Work required —
Would you please copy each line of the data in which the string "congruence" occurs?

(Recorded data)
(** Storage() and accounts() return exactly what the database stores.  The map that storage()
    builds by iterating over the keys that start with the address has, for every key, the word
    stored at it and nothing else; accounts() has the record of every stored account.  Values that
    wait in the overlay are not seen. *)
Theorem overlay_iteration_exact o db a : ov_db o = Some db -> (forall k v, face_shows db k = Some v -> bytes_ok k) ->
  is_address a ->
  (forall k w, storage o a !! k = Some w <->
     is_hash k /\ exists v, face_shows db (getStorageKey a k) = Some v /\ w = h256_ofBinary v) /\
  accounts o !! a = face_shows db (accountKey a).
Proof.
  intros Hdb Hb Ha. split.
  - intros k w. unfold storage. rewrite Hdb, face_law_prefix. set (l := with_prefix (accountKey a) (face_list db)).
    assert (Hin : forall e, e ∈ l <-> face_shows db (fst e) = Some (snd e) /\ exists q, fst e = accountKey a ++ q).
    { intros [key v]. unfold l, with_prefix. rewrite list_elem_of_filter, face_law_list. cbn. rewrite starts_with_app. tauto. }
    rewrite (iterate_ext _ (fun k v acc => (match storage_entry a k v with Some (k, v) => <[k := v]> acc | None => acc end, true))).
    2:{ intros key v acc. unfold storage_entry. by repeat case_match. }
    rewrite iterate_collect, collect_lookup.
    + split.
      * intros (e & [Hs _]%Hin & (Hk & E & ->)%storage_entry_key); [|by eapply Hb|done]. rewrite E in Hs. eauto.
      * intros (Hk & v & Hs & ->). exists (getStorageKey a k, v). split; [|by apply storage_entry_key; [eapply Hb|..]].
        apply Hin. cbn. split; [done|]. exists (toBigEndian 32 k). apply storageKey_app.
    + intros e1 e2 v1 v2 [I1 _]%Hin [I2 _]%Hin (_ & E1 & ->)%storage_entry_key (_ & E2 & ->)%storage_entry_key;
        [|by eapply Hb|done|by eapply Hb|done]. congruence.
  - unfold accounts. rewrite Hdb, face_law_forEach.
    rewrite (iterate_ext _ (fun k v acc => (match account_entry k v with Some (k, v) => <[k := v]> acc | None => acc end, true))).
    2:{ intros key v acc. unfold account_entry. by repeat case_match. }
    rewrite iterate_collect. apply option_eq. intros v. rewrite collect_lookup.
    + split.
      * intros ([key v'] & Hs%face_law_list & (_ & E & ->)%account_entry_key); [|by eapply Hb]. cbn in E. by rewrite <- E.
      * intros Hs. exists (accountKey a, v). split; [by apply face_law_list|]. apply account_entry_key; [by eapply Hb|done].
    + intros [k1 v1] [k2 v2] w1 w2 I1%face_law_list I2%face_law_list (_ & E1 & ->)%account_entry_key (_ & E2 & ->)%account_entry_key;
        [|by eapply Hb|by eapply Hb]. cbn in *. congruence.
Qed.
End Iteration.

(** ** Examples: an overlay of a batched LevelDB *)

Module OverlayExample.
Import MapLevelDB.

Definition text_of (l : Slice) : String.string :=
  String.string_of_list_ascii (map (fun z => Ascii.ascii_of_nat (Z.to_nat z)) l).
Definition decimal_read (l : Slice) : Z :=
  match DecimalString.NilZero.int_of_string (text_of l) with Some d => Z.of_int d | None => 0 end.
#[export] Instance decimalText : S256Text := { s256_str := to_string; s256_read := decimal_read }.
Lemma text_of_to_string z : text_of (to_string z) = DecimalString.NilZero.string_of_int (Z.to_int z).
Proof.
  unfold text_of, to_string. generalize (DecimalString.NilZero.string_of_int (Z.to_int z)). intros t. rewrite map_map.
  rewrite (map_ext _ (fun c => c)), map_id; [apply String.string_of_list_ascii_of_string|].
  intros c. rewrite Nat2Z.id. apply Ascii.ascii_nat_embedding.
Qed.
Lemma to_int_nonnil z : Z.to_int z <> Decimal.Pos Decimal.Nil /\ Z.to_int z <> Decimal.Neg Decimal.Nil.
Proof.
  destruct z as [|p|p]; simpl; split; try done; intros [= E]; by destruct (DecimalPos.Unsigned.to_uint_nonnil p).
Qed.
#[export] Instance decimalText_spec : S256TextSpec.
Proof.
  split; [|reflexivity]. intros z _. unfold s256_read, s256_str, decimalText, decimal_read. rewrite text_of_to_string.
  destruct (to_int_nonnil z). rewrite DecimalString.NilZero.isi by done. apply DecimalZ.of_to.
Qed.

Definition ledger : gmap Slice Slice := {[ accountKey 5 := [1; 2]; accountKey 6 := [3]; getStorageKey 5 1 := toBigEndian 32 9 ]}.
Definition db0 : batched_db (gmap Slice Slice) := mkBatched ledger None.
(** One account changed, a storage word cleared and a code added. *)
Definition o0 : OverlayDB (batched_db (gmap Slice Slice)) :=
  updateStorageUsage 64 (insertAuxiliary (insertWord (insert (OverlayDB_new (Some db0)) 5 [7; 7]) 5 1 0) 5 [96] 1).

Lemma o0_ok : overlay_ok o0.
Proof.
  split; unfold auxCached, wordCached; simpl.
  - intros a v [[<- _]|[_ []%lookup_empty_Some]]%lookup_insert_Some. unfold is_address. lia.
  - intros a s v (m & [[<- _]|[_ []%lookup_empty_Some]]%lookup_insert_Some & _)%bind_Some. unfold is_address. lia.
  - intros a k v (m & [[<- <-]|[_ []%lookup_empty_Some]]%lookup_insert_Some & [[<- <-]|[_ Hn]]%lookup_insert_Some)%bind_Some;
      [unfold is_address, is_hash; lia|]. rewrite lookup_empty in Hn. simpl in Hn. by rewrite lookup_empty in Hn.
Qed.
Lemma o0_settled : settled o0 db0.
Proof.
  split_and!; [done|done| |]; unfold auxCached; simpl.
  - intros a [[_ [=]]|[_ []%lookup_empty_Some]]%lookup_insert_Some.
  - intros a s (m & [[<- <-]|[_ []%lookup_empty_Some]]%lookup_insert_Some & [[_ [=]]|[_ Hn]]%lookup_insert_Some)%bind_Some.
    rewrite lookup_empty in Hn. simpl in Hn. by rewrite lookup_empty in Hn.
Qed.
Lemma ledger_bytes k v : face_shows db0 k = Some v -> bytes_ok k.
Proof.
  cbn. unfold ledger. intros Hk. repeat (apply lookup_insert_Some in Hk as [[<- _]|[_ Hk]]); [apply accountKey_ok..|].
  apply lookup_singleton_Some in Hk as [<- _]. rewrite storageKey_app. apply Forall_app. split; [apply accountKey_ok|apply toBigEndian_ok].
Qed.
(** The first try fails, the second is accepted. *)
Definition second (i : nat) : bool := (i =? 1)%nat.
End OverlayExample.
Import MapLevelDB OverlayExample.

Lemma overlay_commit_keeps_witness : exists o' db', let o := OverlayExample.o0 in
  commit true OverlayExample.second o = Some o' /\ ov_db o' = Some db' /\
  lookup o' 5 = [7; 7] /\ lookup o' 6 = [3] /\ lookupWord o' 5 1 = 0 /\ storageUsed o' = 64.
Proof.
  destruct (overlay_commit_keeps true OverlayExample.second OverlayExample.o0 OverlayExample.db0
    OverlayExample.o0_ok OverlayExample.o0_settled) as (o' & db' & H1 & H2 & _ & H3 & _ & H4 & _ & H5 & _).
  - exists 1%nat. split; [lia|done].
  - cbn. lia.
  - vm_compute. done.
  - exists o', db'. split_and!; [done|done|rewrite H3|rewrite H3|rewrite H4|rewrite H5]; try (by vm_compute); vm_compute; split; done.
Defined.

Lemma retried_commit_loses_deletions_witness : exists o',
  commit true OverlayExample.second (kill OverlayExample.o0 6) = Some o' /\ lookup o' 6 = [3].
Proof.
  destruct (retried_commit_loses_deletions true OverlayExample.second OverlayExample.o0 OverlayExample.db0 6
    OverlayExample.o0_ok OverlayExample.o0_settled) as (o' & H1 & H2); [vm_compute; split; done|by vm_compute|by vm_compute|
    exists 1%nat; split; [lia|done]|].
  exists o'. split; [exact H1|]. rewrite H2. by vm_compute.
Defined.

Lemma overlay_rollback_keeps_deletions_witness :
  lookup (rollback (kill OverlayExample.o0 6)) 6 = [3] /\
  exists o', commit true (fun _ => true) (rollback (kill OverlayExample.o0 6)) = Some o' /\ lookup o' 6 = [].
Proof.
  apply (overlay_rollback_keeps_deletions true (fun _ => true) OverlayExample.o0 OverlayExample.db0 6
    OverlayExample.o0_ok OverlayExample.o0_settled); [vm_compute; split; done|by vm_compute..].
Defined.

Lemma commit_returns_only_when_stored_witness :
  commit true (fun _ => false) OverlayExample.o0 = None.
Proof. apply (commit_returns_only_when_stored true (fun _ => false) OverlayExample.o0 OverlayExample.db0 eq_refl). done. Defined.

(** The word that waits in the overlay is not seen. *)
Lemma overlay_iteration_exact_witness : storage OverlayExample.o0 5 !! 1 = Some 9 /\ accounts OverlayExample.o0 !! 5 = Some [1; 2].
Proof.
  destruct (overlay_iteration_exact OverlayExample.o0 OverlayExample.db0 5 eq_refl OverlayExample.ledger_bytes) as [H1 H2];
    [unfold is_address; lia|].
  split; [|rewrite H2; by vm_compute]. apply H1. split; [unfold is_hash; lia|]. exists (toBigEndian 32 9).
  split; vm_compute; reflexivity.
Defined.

Response to the exercise —
        [|by eapply Hb|done|by eapply Hb|done]. congruence.
        [|by eapply Hb|by eapply Hb]. cbn in *. congruence.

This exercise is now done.